Kubernetes gives Services DNS names.

Common pattern:

<service>.<namespace>.svc.cluster.local

Example:

quote-service.quote.svc.cluster.local

From the same namespace, a pod may call:

http://quote-service:8080

From a different namespace:

http://quote-service.quote:8080

Fully qualified:

http://quote-service.quote.svc.cluster.local:8080

CoreDNS resolves Service names to Service IPs or endpoint records depending on Service type.

DNS failure symptoms:

UnknownHostException in Java
Name or service not known
Temporary failure in name resolution
Intermittent outbound failures
Long connection latency due to DNS retries

Java-specific concern:

JVM DNS caching can make DNS changes appear stale if TTL settings are not understood.

This becomes important for ExternalName, private DNS, failover, and cloud endpoint changes.


12. East-West Traffic

East-west traffic is service-to-service traffic inside the platform.

Examples:

quote-service -> order-service
quote-service -> catalog-service
quote-service -> pricing-service
worker-service -> Kafka
worker-service -> RabbitMQ
api-service -> Redis
api-service -> PostgreSQL

Kubernetes abstractions involved:

Service DNS
ClusterIP
EndpointSlice
Pod IP
NetworkPolicy
mTLS/service mesh if present
Application timeout/retry

For Java/JAX-RS services, east-west traffic needs:

Explicit connect timeout
Explicit read timeout
Bounded retries
Circuit breaking where appropriate
Correlation ID propagation
Correct X-Forwarded handling if through proxy
Metrics per dependency

A network path that exists does not mean the application behavior is safe.

Without timeout and retry discipline, a small network issue can become thread pool exhaustion.


13. North-South Traffic

North-south traffic enters or leaves the cluster.

Inbound examples:

Client -> DNS -> cloud load balancer -> ingress controller -> service -> pod
Corporate network -> internal load balancer -> ingress -> service -> pod
API gateway -> Kubernetes service

Outbound examples:

Pod -> PostgreSQL managed service
Pod -> Kafka broker
Pod -> AWS Secrets Manager
Pod -> Azure Key Vault
Pod -> external tax/rating/billing service
Pod -> on-prem API

North-south traffic involves more layers:

Public/private DNS
CDN/front door if used
Cloud load balancer
Ingress controller or Gateway API
TLS termination
Firewall/security group/NSG
NAT Gateway or egress gateway
Private endpoint
Proxy
NetworkPolicy
Application client configuration

This is why end-to-end traffic debugging must be done layer by layer.


14. Ingress, Gateway, and Load Balancer Awareness

This part is only the networking foundation.

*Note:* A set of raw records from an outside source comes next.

(** An entry that is allocated again before its release keeps its first
    record: the second allocation changes nothing, so the report at the
    release carries the command and message id of the first and counts from
    it. *)
Theorem smb_realloc_keeps_first p q km e m s pe :
  label_ok (Alloc p km e m) -> bpf_map_lookup_elem (temp s) m = Some pe ->
  bpf_map_lookup_elem (temp (step s (Alloc p km e m))) m = Some pe /\
  forall e', ring_ok e' ->
    aodrb (step (step s (Alloc p km e m)) (Release q e' m)) = aodrb s ++ reported e' pe.
Proof.
  intros (_ & Hm & _) Hl.
  assert (bpf_map_lookup_elem (temp (step s (Alloc p km e m))) m = Some pe /\
    aodrb (step s (Alloc p km e m)) = aodrb s) as [Ht Hr].
  { cbn [step]. rewrite run_alloc_spec by lia. case_match; [done|].
    cbn [set_temp temp aodrb]. split; [|done]. rewrite !lookup_view in *.
    by rewrite update_noexist_keeps by eauto. }
  split; [done|]. intros e' He'. change (step (step s (Alloc p km e m)) (Release q e' m))
    with (run_release q e' (release_arg q m) (step s (Alloc p km e m))).
  rewrite run_release_spec by (unfold fits_u; lia). unfold complete_mid. rewrite Ht.
  cbn [aodrb]. by rewrite Hr.
Qed.
End Trace.

(** ** The theorems at concrete inputs *)

Definition slot0 : event := Event 0 0 0 0 0 0 0 [].

(** Process [pid] at time [t], in nanoseconds. *)
Definition at_ns (pid t : Z) : kenv event :=
  demo_env slot0 (Z.shiftl pid 32 + pid) t (demo_mem 0 (fun _ => None)).

Lemma at_ns_ring pid t : ring_ok (at_ns pid t).
Proof.
  split; [apply demo_env_ok, demo_mem_ok|]. intros fl slot. cbn [at_ns demo_env reserve].
  destruct (fl =? 0); [|done]. intros [= <-]. split; split; vm_compute; congruence.
Qed.

(** The same with other contents of the stack. *)
Definition on_stack (v : Z) (e : kenv event) : kenv event := {|
  pid_tgid := pid_tgid e; uid_gid := uid_gid e; comm := comm e; ktime := ktime e;
  rb_avail := rb_avail e; reserve := reserve e; stack := replicate 64 v; mem := mem e |}.

(** Memory where the entries hold command [c] and message id [i]. *)
Definition entries_hold (c i : Z) : cifs_mem := CifsMem (fun _ => c) (fun _ => i).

Ingress and Gateway API have their own deep-dive later.

For now, remember:

Service exposes pods inside cluster.
Ingress/Gateway exposes HTTP routing into cluster.
LoadBalancer exposes a network entry point through cloud/on-prem infrastructure.

Simplified inbound flow:

graph TD A[Client] --> B[DNS] B --> C[Cloud or on-prem Load Balancer] C --> D[Ingress Controller / Gateway] D --> E[Kubernetes Service] E --> F[EndpointSlice] F --> G[Pod IP] G --> H[Java/JAX-RS Endpoint]

Common failure surfaces:

DNS record wrong
Certificate invalid
Load balancer target unhealthy
Ingress rule mismatch
Service has no endpoints
Readiness false
Pod port mismatch
Application returns error
Timeout chain mismatch

15. NetworkPolicy Awareness

NetworkPolicy controls traffic between pods and between pods and external IPs, if supported by the CNI.

Important caveat:

NetworkPolicy has no effect unless the CNI enforces it.

Basic model:

No NetworkPolicy: traffic may be broadly allowed depending on cluster setup.
Default deny policy: traffic blocked unless explicitly allowed.
Allow rules: permit required ingress/egress.

NetworkPolicy can restrict:

Ingress to a pod
Egress from a pod
Traffic by pod selector
Traffic by namespace selector
Traffic by IPBlock
Traffic by port/protocol

Common mistake:

Default deny egress is enabled, but DNS egress to CoreDNS is not allowed.

Symptoms:

All external calls fail by hostname.
Direct IP may work.
Java shows UnknownHostException.

NetworkPolicy receives a dedicated part later. For foundation, treat it as the security layer that can make a correct Service/DNS setup still unreachable.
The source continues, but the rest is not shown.